Мальчик рос, и все труднее стало спускаться и подниматься по лестнице в их квартиру на пятом этаже. Но Настя не разрешала себе и сыну сидеть дома даже один день, она тащила инвалидную коляску и больного ребенка, помогая ему переставлять ноги, с трудом преодолевая каждую из восьмидесяти семи ступенек. Они выходили на прогулки, отправлялись в гости, посещали детские спектакли. Ее мальчик, она в этом была абсолютно уверена, уже все понимал и по-своему реагировал на радостные и грустные события их жизни. Конечно, всегда не хватало денег, но Настя привыкла быть очень экономной, к тому же время от времени помогал бывший муж.
О работе врача она как‑то совсем забыла, хотя стала, пожалуй, уникальным специалистом узкого профиля ― по преодолению последствий церебрального паралича, по выживанию с ребенком-инвалидом. Ей было очень трудно, но ни разу, ни одного дня она не пожалела о том, что не отказалась от своего мальчика.
Однажды Настя прочла заметку о забытом богом и людьми интернате для детей-инвалидов. Располагался он далеко от города и в стороне от проезжих дорог. Так повелось еще в Советском Союзе ― убирать с глаз подальше все и всех, кто мешал радостному восприятию новой жизни. Инвалиды считались чем-то вроде брака, испорченного человеческого материала, любоваться на них всем остальным, «нормальным» людям, совсем необязательно. После развала Союза жизнь в интернате стала совсем тяжелой, в девяностые не хватало не только лекарств, но даже еды, из обслуги поувольнялись почти все... Настя прочитала о трудной жизни интерната и поняла, что может и должна там работать.
Им с Алешей выделили маленькую комнатку в здании интерната, и началась новая страница жизни.
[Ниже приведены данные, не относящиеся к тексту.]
(** Padded with blanks to [n] characters ([:>n], [:<n]). *)
Fixpoint repeated (s : string) (n : nat) : string :=
  match n with O => "" | S n => s +:+ repeated s n end.
Definition blanks (n : nat) (s : string) : string := repeated " " (n - String.length s).
Definition pad_left (n : nat) (s : string) : string := blanks n s +:+ s.
Definition pad_right (n : nat) (s : string) : string := s +:+ blanks n s.

(** A number with [d] decimals ([:.df]). *)
Definition fixed (d : nat) (q : Q) : string :=
  let n := Tables.round (Qabs q * inject_Z (10 ^ Z.of_nat d)) in
  let whole := n / 10 ^ Z.of_nat d in
  let part := str_of_Z (n mod 10 ^ Z.of_nat d) in
  (if Qlt_bool q 0 then "-" else "") +:+ str_of_Z whole +:+
  (match d with O => "" | _ => "." +:+ repeated "0" (d - String.length part) +:+ part end).

(** ** Numbers with thousands separators *)
(** A comma before every third digit from the right, but not in front. *)
Fixpoint commas (digits : string) : string :=
  match digits with
  | EmptyString => EmptyString
  | String c r =>
      String c (if negb (String.length r =? 0)%nat && (String.length r mod 3 =? 0)%nat
                then "," +:+ commas r else commas r)
  end.
(** [f"{n:,}"] *)
Definition grouped (n : Z) : string :=
  if n <? 0 then "-" +:+ commas (str_of_Z (- n)) else commas (str_of_Z n).
(** [f"{q:,.0f}"] *)
Definition grouped_float (q : Q) : string :=
  if Qlt_bool q 0 then "-" +:+ commas (str_of_Z (- Tables.round q)) else commas (str_of_Z (Tables.round q)).

(** *** [shlex.quote], [shlex.join] *)
Definition shell_safe (c : ascii) : bool :=
  let n := code c in
  ((48 <=? n) && (n <=? 57)) || ((65 <=? n) && (n <=? 90)) || ((97 <=? n) && (n <=? 122)) ||
  bool_decide (c ∈ ["_"; "@"; "%"; "+"; "="; ":"; ","; "."; "/"; "-"]%char).
Fixpoint all_chars (p : ascii -> bool) (s : string) : bool :=
  match s with EmptyString => true | String c r => p c && all_chars p r end.

Lemma append_nil s : s +:+ "" = s.
Proof. induction s as [|c s IH]; [done|]. change (String c (s +:+ "") = String c s). by rewrite IH. Qed.

(** Texts without a character *)
Definition without (c : ascii) (s : string) : bool := all_chars (fun a => negb (bool_decide (a = c))) s.
Lemma digits_without s c : digit_val c = None -> forall acc z, digits s acc = Some z -> without c s = true.
Proof.
  intros Hc. induction s as [|a s IH]; intros acc z Hd; [done|]. cbn in Hd.
  destruct (digit_val a) eqn:Ha; [|done]. unfold without. cbn [all_chars].
  rewrite bool_decide_false by congruence. cbn. by eapply IH.
Qed.
Lemma int_without s c z : digit_val c = None -> c <> "-"%char -> int_of_str s = Some z ->
  without c s = true.
Proof.
  intros Hc Hm. assert (Hn : forall s z, nat_of_str s = Some z -> without c s = true).
  { intros [|a r] z' H; [done|]. by eapply digits_without. }
  intros Hs. destruct s as [|a r]; [done|]. destruct (decide (a = "-"%char)) as [->|Ha].
  - change (Z.opp <$> nat_of_str r = Some z) in Hs. unfold without. cbn [all_chars].
    rewrite bool_decide_false by congruence. destruct (nat_of_str r) eqn:Hr; [|done]. by eapply Hn.
  - eapply Hn. revert Hs. by destruct a as [[] [] [] [] [] [] [] []].
Qed.

Lemma without_app c s k : without c (s +:+ k) = without c s && without c k.
Proof.
  unfold without. induction s as [|a s IH]; [done|].
  change (String a s +:+ k) with (String a (s +:+ k)). cbn [all_chars]. by rewrite IH, andb_assoc.
Qed.
Lemma without_mark c k : without c (String c k) = false.
Proof. unfold without. cbn [all_chars]. by rewrite bool_decide_true. Qed.

Definition quote (s : string) : string :=
  if decide (s = "") then "''"
  else if all_chars shell_safe s then s
  else "'" +:+ replace "'" ("'" +:+ double_quote +:+ "'" +:+ double_quote +:+ "'") s +:+ "'".
Definition shell_join (l : list string) : string := join " " (quote <$> l).

(** ** Base64 *)
(** Six bits, the high one first. *)
Abbreviation sextet := (bool * bool * bool * bool * bool * bool)%type.

Definition alphabet : string :=
  "ABCDEFGHIJKLMNOPQRSTUVWXYZabcdefghijklmnopqrstuvwxyz0123456789+/".
Definition sextet_index (x : sextet) : nat :=
  let '(a, b, c, d, e, f) := x in
  let bit (y : bool) (n : nat) := if y then n else O in
  (bit a 32 + bit b 16 + bit c 8 + bit d 4 + bit e 2 + bit f 1)%nat.
Definition char_of_sextet (x : sextet) : ascii :=
  default "="%char (String.get (sextet_index x) alphabet).
(* ===== verification/Shell.v ===== *)
(** Programs that drive other programs: the effects of the tools that run commands and
    keep files, and the polling loop they share (deploy/bench.py's [_run], [_wait]).

    Commands, files, the clock, random suffixes and log lines are effects. A loop takes
    fuel; a program stops with an exception or because its fuel ran out ([Diverges]),
    which nothing catches, or leaves through sys.exit ([Exits]). *)
From S2P Require Import Prelude Effects Redis LuaScripts Json Py Models Texts.

#[local] Open Scope string_scope.
#[local] Open Scope list_scope.
#[local] Open Scope Z_scope.
#[local] Open Scope prog_scope.

Inductive stop : Type :=
  | Diverges
  | Throws (e : exn)
  | Exits (status : string + Z).             (* SystemExit: not an Exception *)

(** What a finished command leaves: exit code, standard output, standard error. *)
Abbreviation finished := (Z * string * string)%type.

Inductive host : Type -> Type :=
  | HClock : host Q                                (* time.monotonic() *)
  | HSleep (seconds : Q) : host unit
  | HHex : host string                             (* uuid.uuid4().hex *)
  | HUtc : host string                             (* datetime.now(UTC).isoformat(...) *)
  | HCommand (cmd : list string) : host finished   (* subprocess.run(cmd) *)
  | HExists (path : string) : host bool
  | HRead (path : string) : host string
  | HWrite (path text : string) : host unit        (* its directory is made first *)
  | HGlob (pattern : string) : host (list string)
  | HLog (l : level) (message : string) : host unit
  | HPrint (line : string) : host unit.

Abbreviation sh := (prog host stop).

Definition throw {C A} (e : exn) : prog C stop A := Raise (Throws e).
Definition check {C A} (r : result exn A) : prog C stop A :=
  match r with Ok a => Ret a | Err e => throw e end.

(** [try: p except <handled> as e: h e] *)
Definition except {C A} (handled : exn -> bool) (p : prog C stop A) (h : exn -> prog C stop A) :
    prog C stop A :=
  try_catch p (fun x =>
    match x with Throws e => if handled e then h e else throw e | _ => Raise x end).

(** The outcome of [p] as a value. *)
Definition settled {C E A} (p : prog C E A) : prog C E (result E A) :=
  try_catch (x <- p ;; Ret (Ok x)) (fun e => Ret (Err e)).

(** [try: p finally: cleanup] *)
Definition finally {C A} (p : prog C stop A) (cleanup : prog C stop unit) : prog C stop A :=
  r <- settled p ;; cleanup ;;; match r with Ok a => Ret a | Err e => Raise e end.

(** [while True], at most [fuel] times *)
Fixpoint while_true {C St A} (fuel : nat) (body : St -> prog C stop (St + A)) (s : St) :
    prog C stop A :=
  match fuel with
  | O => Raise Diverges
  | S n => r <- body s ;; match r with inl s' => while_true n body s' | inr a => Ret a end
  end.

(** A program over [C] run by a program over [D] for each of its effects. *)
Fixpoint carried_out {C D : Type -> Type} {E A : Type} (f : forall X, C X -> prog D E X)
    (p : prog C E A) : prog D E A :=
  match p with
  | Ret a => Ret a
  | Raise e => Raise e
  | Vis c k => r <- settled (f _ c) ;; carried_out f (k r)
  end.

Section Settled.
Context {C : Type -> Type} {V : Type}.
Context (spec : forall X, C X -> V -> result stop X -> V -> Prop).

Lemma wp_settled {A} (p : prog C stop A) v Q :
  wp spec p v (fun r v' => Q (Ok r) v') -> wp spec (settled p) v Q.
Proof. unfold settled. revert v. induction p as [a|e|X c k IH]; intros v; cbn; eauto. Qed.

Lemma wp_finally {A} (p : prog C stop A) (cleanup : prog C stop unit) v Q :
  wp spec p v (fun r v' => wp spec cleanup v' (fun c v'' =>
    match c with Ok _ => Q r v'' | Err e => Q (Err e) v'' end)) ->
  wp spec (finally p cleanup) v Q.
Proof.
  intros Hp. apply wp_bind, wp_settled. eapply wp_mono; [exact Hp|]. intros r v' Hc.
  apply wp_bind. eapply wp_mono; [exact Hc|]. intros [] v'' HQ; [by destruct r|done].
Qed.

Lemma wp_check {A B} (r : result exn A) (f : A -> prog C stop B) v Q :
  match r with Ok a => wp spec (f a) v Q | Err e => Q (Err (Throws e)) v end ->
  wp spec (a <- check r ;; f a) v Q.
Proof. by destruct r. Qed.
End Settled.

(** A program over [C] as one over [D], effect by effect; [C]'s exceptions are thrown. *)
Fixpoint translated {C D : Type -> Type} (f : forall X, C X -> D X) {A : Type}
    (p : prog C exn A) : prog D stop A :=
  match p with
  | Ret a => Ret a
  | Raise e => throw e
  | Vis c k =>
      Vis (f _ c) (fun r => match r with
        | Ok x => translated f (k (Ok x))
        | Err (Throws e) => translated f (k (Err e))
        | Err e => Raise e
        end)
  end.

(** What holds of the program holds of its translation, in a world that is projected to the
    program's; what is not projected changes as [R] allows, and the host adds no other end
    than [Other] allows. *)
Section Translated.
Context {C D : Type -> Type} (f : forall X, C X -> D X) {V W : Type} (view : W -> V).
Context (spec : forall X, C X -> V -> result exn X -> V -> Prop).
Context (world : forall X, D X -> W -> result stop X -> W -> Prop).
Context (R : W -> W -> Prop) `{!PreOrder R} (Other : Prop).
Hypothesis world_ok : forall X (c : C X) w r w', world _ (f X c) w r w' ->
  R w w' /\ match r with
  | Ok x => spec _ c (view w) (Ok x) (view w')
  | Err (Throws e) => spec _ c (view w) (Err e) (view w')
  | Err _ => Other
  end.

Lemma translated_wp {A} (p : prog C exn A) Q : forall w,
  wp spec p (view w) Q ->
  wp world (translated f p) w (fun r w' => R w w' /\
    match r with
    | Ok a => Q (Ok a) (view w')
    | Err (Throws e) => Q (Err e) (view w')
    | Err _ => Other
    end).
Proof using All.
  induction p as [a|m|X c k IH]; intros w Hp; cbn in Hp |- *; [by split..|].
  intros r w1 Hs. apply world_ok in Hs as [HR Hs].
  assert (Hgo : forall r1, spec _ c (view w) r1 (view w1) ->
    wp world (translated f (k r1)) w1 (fun r w' => R w w' /\
      match r with Ok a => Q (Ok a) (view w') | Err (Throws e) => Q (Err e) (view w')
      | Err _ => Other end)).
  { intros r1 H1. eapply wp_mono; [apply IH, Hp, H1|]. intros r' w2 [HR2 HQ].
    split; [by transitivity w1|done]. }
  destruct r as [x|[|e|]]; cbn; [by apply Hgo|by split|by apply Hgo|by split].
Qed.
End Translated.

Definition is_called_process_error (e : exn) : bool :=
  match e with CalledProcessError _ _ => true | _ => false end.
Definition is_runtime_error (e : exn) : bool :=
  match e with RuntimeError _ => true | _ => false end.

(** [str.splitlines()] *)
Definition is_line_end (c : ascii) : bool :=
  let n := code c in ((10 <=? n) && (n <=? 13)) || ((28 <=? n) && (n <=? 30)) || (n =? 133).
Fixpoint splitlines_from (s : string) (line : string) : list string :=
  match s with
  | EmptyString => if decide (line = "") then [] else [line]
  | String "013" (String "010" r) => line :: splitlines_from r ""
  | String c r => if is_line_end c then line :: splitlines_from r ""
                  else splitlines_from r (line +:+ String c "")
  end.
Definition splitlines (s : string) : list string := splitlines_from s "".

(** [s.split()] *)
Fixpoint words_from (s : string) (word : string) : list string :=
  match s with
  | EmptyString => if decide (word = "") then [] else [word]
  | String c r => if is_blank c then (if decide (word = "") then [] else [word]) ++ words_from r ""
                  else words_from r (word +:+ String c "")
  end.
Definition words (s : string) : list string := words_from s "".

(** [sorted] on strings *)
Definition string_le (a b : string) : Prop := String.leb a b = true.
#[export] Instance string_le_dec : RelDecision string_le.
Proof. intros a b. unfold string_le. apply _. Defined.
Definition sort_strings (l : list string) : list string := merge_sort string_le l.

(** *** What a command printed, as JSON *)
Definition parse {C} (text : string) : prog C stop json := check (json_loads text).
(** [x == s], [x == n] *)
Definition is_text (s : string) (j : json) : bool :=
  match j with JStr t => bool_decide (t = s) | _ => false end.
Definition text_list (j : json) : result exn (list string) := l <-! items_of j ;; each as_text l.
Definition json_at (j : json) (k : string) {C} : prog C stop json := check (at_key k j).
Definition listed (j : json) (k : string) {C} : prog C stop (list json) :=
  check (x <-! at_key k j ;; items_of x).
Definition texts (j : json) (k : string) {C} : prog C stop (list string) :=
  check (x <-! at_key k j ;; text_list x).

(** *** [_run]: a command's output, or its failure *)
Definition _run (cmd : list string) : sh string :=
  r <- call (HCommand cmd) ;;
  let '(code, out, err) := r in
  if code =? 0 then Ret out else throw (CalledProcessError code err).

(** *** [_wait] *)
Section Wait.
Context (fuel : nat) (what : string) (done : sh bool) (within every : Q).

Definition wait_turn (deadline : Q) (_ : unit) : sh (unit + unit) :=
  ready <- done ;;
  if ready : bool then Ret (inr tt) else
    now <- call HClock ;;
    if Qlt_bool deadline now then throw (RuntimeError ("timed out waiting for " +:+ what))
    else call (HSleep every) ;;; Ret (inl tt).

Definition _wait : sh unit :=
  now <- call HClock ;;
  while_true fuel (wait_turn (now + within)) tt.
End Wait.
(* ===== verification/Argparse.v ===== *)
(** Python 3.12's argparse, as far as the tools use it: long options with one value, with
    several or with none, [--option=value], abbreviated options, [-h], one positional
    argument, [--], negative numbers as values.

    A parser is a table ([parser]). Parsing first says of every text whether it is an option
    ([classify]), then consumes options and arguments from the left ([consume]), as
    [_parse_known_args] does. It answers the namespace, or the code argparse exits with: 0
    after printing the help, 2 after printing an error (the printed texts are left out). *)
From S2P Require Import Prelude Effects Redis LuaScripts Json Py Models Handlers.
From S2P Require Import Tables Texts.

#[local] Open Scope string_scope.
#[local] Open Scope list_scope.
#[local] Open Scope Z_scope.

(** ** [float(text)] *)
(** [s.partition(c)], for the first character that [p] accepts. *)
Fixpoint partition_by (p : ascii -> bool) (s : string) : string * option string :=
  match s with
  | EmptyString => (EmptyString, None)
  | String c r => if p c then (EmptyString, Some r)
                  else let '(a, b) := partition_by p r in (String c a, b)
  end.
Definition is_char (a c : ascii) : bool := bool_decide (c = a).
Definition is_digit (c : ascii) : bool := bool_decide (is_Some (digit_val c)).
Fixpoint count_chars (p : ascii -> bool) (s : string) : Z :=
  match s with EmptyString => 0 | String c r => Z.b2z (p c) + count_chars p r end.

(** Digits with single underscores between them *)
Definition plain_nat (s : string) : option Z :=
  if all_chars (fun c => negb (is_blank c)) s then py_nat s else None.
(** A part of the mantissa, which may be empty: its value and how many digits it has. *)
Definition mantissa_part (s : string) : option (Z * Z) :=
  if decide (s = "") then Some (0, 0) else n ← plain_nat s; Some (n, count_chars is_digit s).
Definition exponent (e : option string) : option Z :=
  match e with
  | None => Some 0
  | Some (String "-" r) => Z.opp <$> plain_nat r
  | Some (String "+" r) => plain_nat r
  | Some r => plain_nat r
  end.
Definition unsigned_float (s : string) : option Q :=
  let '(m, e) := partition_by (fun c => is_char "e" c || is_char "E" c) s in
  let '(w, f) := partition_by (is_char ".") m in
  '(a, i) ← mantissa_part w;
  '(b, n) ← mantissa_part (default "" f);
  x ← exponent e;
  if i + n =? 0 then None
  else Some ((inject_Z a + inject_Z b / inject_Z (10 ^ n)) * pow10 x)%Q.
(** Infinities and NaN are no rationals: they are refused. *)
Definition py_float (s : string) : option Q :=
  match strip s with
  | String "-" r => Qopp <$> unsigned_float r
  | String "+" r => unsigned_float r
  | r => unsigned_float r
  end.
(* ===== verification/Loadgen.v ===== *)
(** The load generator (bench/loadgen.py): producer processes that offer load, and the
    coordinator that measures a run and judges it.

    [lg] are the effects of a loadgen process: the client's coroutine and Redis commands
    ([Queue]), the other Redis commands, clocks, and the producer processes, whose futures
    are awaited together ([Gather]). The sampler task is an effect that is started and
    stopped: its samples come from [_sample]. [env] are the settings the environment
    asks for; the text of a float is a parameter. A pipeline's commands are sent one after
    another. Loops take fuel. *)
From S2P Require Import Prelude Effects Redis Keys LuaScripts Queue Ops Refine.
From S2P Require Import Fields.
From S2P Require Import Streams Json Py Models Config Transitions Registry Client.
From S2P Require Import Handlers.
From S2P Require Import Metrics Tables Analysis Texts Shell.
From Stdlib Require Import Qcanon.

#[local] Open Scope string_scope.
#[local] Open Scope list_scope.
#[local] Open Scope Z_scope.
#[local] Open Scope prog_scope.

Definition _SAMPLE_INTERVAL_S : Q := 1.
Definition _ENQUEUE_BUCKET_MS : Q := 1 # 10.
Definition _SAMPLED_COUNTERS : list string :=
  ["processed"; "rejected"; "blocked"; "retried"; "reclaimed"; "dead"].

Record LoadSpec := mk_LoadSpec {
  redis_url : string;
  queue : string;
  group : string;
  rate : Q;
  warmup : Z;
  measure : Z;
  cooldown : Z;
  processes : Z;
  batch : Z;
  tick_ms : Q;
  job_type : string;
  payload : list (string * json);
  payload_bytes : Z;
  max_depth : Z;
  backpressure : string;
  high_watermark : Z;
  low_watermark : Z;
  block_timeout : Q;
  expect_workers : Z;
  drain_timeout : Q;
  hosts : Z;
  run_id : string;
  host_timeout : Q;
}.
(** [LoadSpec(redis_url=url)] *)
Definition default_spec (url : string) : LoadSpec :=
  mk_LoadSpec url "bench" "workers" 0 10 30 5 2 500 10 "send_email" [] 100 0 "reject"
    1000000 800000 5 0 300 1 "" 120.

Definition duration (s : LoadSpec) : Z := warmup s + measure s + cooldown s.

Definition settings (env : Settings.t) (s : LoadSpec) : result exn Settings.t :=
  let e := env in
  Settings.make (Settings.mk (redis_url s) (Settings.socket_timeout e)
    (Settings.socket_connect_timeout e) (Settings.health_check_interval e)
    (Settings.retry_attempts e) (Settings.retry_backoff_base e) (Settings.retry_backoff_cap e)
    (queue s) (group s) (Settings.concurrency e) (Settings.block_ms e)
    (Settings.shutdown_grace e) (Settings.process_pool_size e) (Settings.job_timeout e)
    (Settings.visibility_timeout e) (Settings.heartbeat_interval e) (Settings.reap_interval e)
    (Settings.max_attempts e) (Settings.max_deliveries e) (Settings.suspect_deliveries e)
    (Settings.job_backoff_base e) (Settings.job_backoff_cap e) (Settings.scheduler_interval e)
    (Settings.scheduler_batch e) (Settings.consumer_prune_idle e)
    (Settings.consumer_prune_interval e)
    (if decide (backpressure s = "block") then block else reject)
    (high_watermark s) (low_watermark s) (block_timeout s) (Settings.block_poll_interval e)
    WARNING (Settings.log_format e)
    (Settings.done_ttl_seconds e) (Settings.idempotency_ttl_seconds e)).

(** The payload, padded to its size; what is longer stays whole. *)
Definition make_payload (s : LoadSpec) : list (string * json) :=
  let base := set_member "pad" (JStr "")
    (foldl (fun d x => set_member x.1 x.2 d) [("to", JStr "user@example.com")] (payload s)) in
  let size := Z.of_nat (String.length (dumps (JObj base))) in
  set_member "pad" (JStr (Nat.iter (Z.to_nat (payload_bytes s - size)) (String "x") "")) base.

(** ** Effects *)
(** What a producer process hands back. *)
Record Produced := mk_Produced {
  p_host : string;
  p_index : Z;
  p_pid : Z;
  p_start_late_s : Q;
  p_offered : Z;
  p_accepted : Z;
  p_rejected : Z;
  p_blocked : Z;
  p_blocked_seconds : Q;
  p_max_lag_s : Q;
  p_depth_waits : Z;
  p_cpu_busy : Q;
  p_per_second : list (Z * (Z * Z * Z));      (* second -> offered, accepted, rejected *)
  p_enqueue_call_hist_ms : list (Qc * Z);
  p_batch_sizes : list (Z * Z);
}.

(** One sample of the coordinator. *)
Record Sample := mk_Sample {
  s_t_ms : Z;
  s_depth : Z;
  s_stream : Z;
  s_delayed : Z;
  s_counters : list (string * Z);
  s_redis_cpu_main_s : Q;
  s_redis_cpu_s : Q;
  s_used_memory : Z;
}.

Inductive lg : Type -> Type :=
  | Queue {X} (e : pyev ProducerCounters Empty_set X) : lg X
  | Ping : lg unit
  | HMGET (k : string) (fs : list string) : lg (list (option string))
  | INFO_OF (section : string) : lg (list (string * json))
  | CONFIG_GET (name : string) : lg (list (string * string))
  | LLEN (k : string) : lg Z
  | RPUSH (k s : string) : lg unit
  | LRANGE (k : string) : lg (list string)              (* 0 -1 *)
  | Perf : lg Q                                         (* time.perf_counter() *)
  | Epoch : lg Q                                        (* time.time() *)
  | Mono : lg Q                                         (* time.monotonic() *)
  | Sleep (s : Q) : lg unit
  | Cpu : lg Q                                          (* _cpu_seconds() *)
  | Pid : lg Z
  | Platform : lg (list (string * json))                (* what [platform] and [os] say *)
  | Node : lg string                                    (* platform.node() *)
  | WarmPool (n : Z) : lg unit                          (* a pool of [n] warm processes *)
  | Submit (s : LoadSpec) (index : Z) (start_at : Q) : lg nat   (* run _producer_main there *)
  | Gather (futures : list nat) : lg (list Produced)
  | StartSampler : lg unit
  | StopSampler : lg (list Sample)
  | Log (l : level) (message : string) : lg unit.

Abbreviation lo := (prog lg stop).

(** A coroutine of the client in a loadgen process. *)
Definition coroutine {A} (p : py ProducerCounters Empty_set A) : lo A := translated (@Queue) p.
Definition redis {X} (c : cmd X) : lo X := call (Queue (ECmd c)).

(** ** A producer process *)
(** Python's [a % b] on floats *)
Definition fmod (a b : Q) : result exn Q :=
  if Qeq_bool b 0 then Err ZeroDivisionError
  else Ok (a - b * inject_Z (Qfloor (a / b)))%Q.

Definition _next_tick (t0 tick : Q) : lo unit :=
  now <- call Perf ;;
  r <- check (fmod (now - t0) tick) ;; call (Sleep (tick - r)).

(** What the loop of [_produce] carries. *)
Record producing := mk_producing {
  offered : Z;
  per_second : list (Z * (Z * Z * Z));
  call_ms : list Q;
  batch_sizes : list (Z * Z);
  max_lag_s : Q;
  depth_waits : Z;
}.
Definition nothing_yet : producing := mk_producing 0 [] [] [] 0 0.

(** [bucket = per_second.setdefault(sec, [0, 0, 0])], added to *)
Definition add_second (d : list (Z * (Z * Z * Z))) (sec o a r : Z) : list (Z * (Z * Z * Z)) :=
  let '(o0, a0, r0) := get d sec (0, 0, 0) in put d sec (o0 + o, a0 + a, r0 + r).

Section Produce.
Context (conf : Settings.t) (spec : LoadSpec) (fuel : nat).

Definition prate : Q := rate spec / inject_Z (processes spec * hosts spec).
Definition tick : Q := tick_ms spec / 1000.
Definition total_due : Z := int_of_Q (prate * inject_Z (duration spec)).
Definition in_window (now : Q) : bool :=
  Qle_bool (inject_Z (warmup spec)) now && Qlt_bool now (inject_Z (warmup spec + measure spec)).

(** [accepted = len(await client.enqueue_many(jobs))], or those of QueueFull *)
Definition send_batch (n : Z) : lo Z :=
  let jobs := replicate (Z.to_nat n) (mk_NewJob (job_type spec) (make_payload spec) None) in
  try_catch
    (r <- coroutine (Client.enqueue_many conf fuel jobs) ;;
     match r with
     | inr ids => Ret (Z.of_nat (length ids))
     | inl _ => Raise Diverges
     end)
    (fun e => match e with
     | Throws (QueueFull _ acc) => Ret (Z.of_nat (length (filter is_Some acc)))
     | e => Raise e
     end).

(** A batch, sent and counted. *)
Definition offer (now : Q) (n : Z) (st : producing) : lo producing :=
  started <- call Perf ;;
  accepted <- send_batch n ;;
  ended <- call Perf ;;
  let elapsed_ms := ((ended - started) * 1000)%Q in
  Ret (mk_producing (offered st + n)
    (add_second (per_second st) (int_of_Q now) n accepted (n - accepted))
    (if in_window now then call_ms st ++ [elapsed_ms] else call_ms st)
    (if in_window now then bump (batch_sizes st) n 1 else batch_sizes st)
    (max_lag_s st) (depth_waits st)).

Definition with_lag (lag : Q) (st : producing) : producing :=
  mk_producing (offered st) (per_second st) (call_ms st) (batch_sizes st)
    (Qmax (max_lag_s st) lag) (depth_waits st).
Definition one_wait (st : producing) : producing :=
  mk_producing (offered st) (per_second st) (call_ms st) (batch_sizes st)
    (max_lag_s st) (depth_waits st + 1).

(** The turn of a producer that may send. *)
Definition offer_due (t0 now : Q) (st : producing) : lo producing :=
  if Qlt_bool 0 prate then
    let due := Z.min (int_of_Q (prate * now)) total_due - offered st in
    if due <? 1 then _next_tick t0 tick ;;; Ret st
    else
      let n := Z.min due (batch spec) in
      st <- offer now n (with_lag (inject_Z due / prate) st) ;;
      (if n =? due then _next_tick t0 tick else Ret tt) ;;; Ret st
  else offer now (batch spec) st.

Definition produce_turn (t0 : Q) (st : producing) : lo (producing + producing) :=
  p <- call Perf ;;
  let now := (p - t0)%Q in
  if Qlt_bool now (inject_Z (duration spec)) then
    held <- (if max_depth spec =? 0 then Ret false
             else depth <- redis (XLEN (Keys.stream (Keys.mk (queue spec)))) ;;
                  Ret (max_depth spec <=? depth)) ;;
    if (held : bool) then call (Sleep tick) ;;; Ret (inl (one_wait st))
    else st <- offer_due t0 now st ;; Ret (inl st)
  else Ret (inr st).

(** The process's client, created with it, starts at zero counts. *)
Definition _produce (index : Z) (start_at : Q) : lo Produced :=
  (if processes spec * hosts spec =? 0 then throw ZeroDivisionError else Ret tt) ;;;
  call Ping ;;;
  t <- call Epoch ;;
  call (Sleep (Qmax 0 (start_at - t))) ;;;
  t <- call Epoch ;;
  let start_late_s := (t - start_at)%Q in
  t0 <- call Perf ;;
  cpu0 <- call Cpu ;;
  st <- while_true fuel (produce_turn t0) nothing_yet ;;
  t1 <- call Perf ;;
  let wall := (t1 - t0)%Q in
  cpu1 <- call Cpu ;;
  c <- coroutine self ;;
  host <- call Node ;;
  pid <- call Pid ;;
  busy <- check (div (cpu1 - cpu0) wall) ;;
  hist <- check (histogram (call_ms st) _ENQUEUE_BUCKET_MS) ;;
  Ret (mk_Produced host index pid (round_to 4 start_late_s) (offered st)
    (accepted c) (rejected c) (blocked c) (round_to 3 (blocked_seconds c))
    (round_to 4 (max_lag_s st)) (depth_waits st) (round_to 3 busy)
    (per_second st) hist (batch_sizes st)).
End Produce.

(** ** Several hosts *)
Definition _KEY_TTL_S : Z := 86400.
Definition _POLL_S : Q := 5 # 100.
Definition _START_LEAD_MS : Z := 1000.

Definition loadgen_key (q run name : string) : string :=
  Keys.prefix (Keys.mk q) +:+ ":loadgen:" +:+ run +:+ ":" +:+ name.

Definition to_local_epoch (start_redis_ms : Z) (offset_ms : Q) : Q :=
  ((inject_Z start_redis_ms - offset_ms) / 1000)%Q.

Definition _redis_ms : lo Z :=
  t <- redis TIME ;; Ret (t.1 * 1000 + t.2 `div` 1000).

Definition _offset_ms : lo Q :=
  before <- call Epoch ;;
  ms <- _redis_ms ;;
  after <- call Epoch ;;
  Ret (inject_Z ms - (before + after) / 2 * 1000)%Q.

Section Summaries.
Context (float_repr : Q -> string).
Definition jfloat (q : Q) : json := JFloat (float_repr q).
Настя сначала работала просто врачом, а затем, за отсутствием других кандидатур, ее назначили директором заведения.
...Настя зашла в комнату самых тяжелых. Она никогда не плакала, глядя на лежачих детей, она всегда им улыбалась. Она знала, что все они чувствуют ее присутствие, ее настроение, что они рады ей. Настя подошла к кровати, где лежала Кристина. Она взяла руку девочки и стала рассказывать ей, как вчера обитатели интерната отмечали проводы зимы: сожгли соломенное чучело, ели блины. На улицу выбрались все-все ходячие, и даже вынесли, укутав потеплее, некоторых тяжелых детей. Сторож положил сена в сани, запряг тихую лошадку Зорьку и катал всех желающих вокруг интернатского здания... Настя рассказывала девочке о том, что не случилось и уже никогда не случится в ее жизни. Она не виновата, никто не виноват.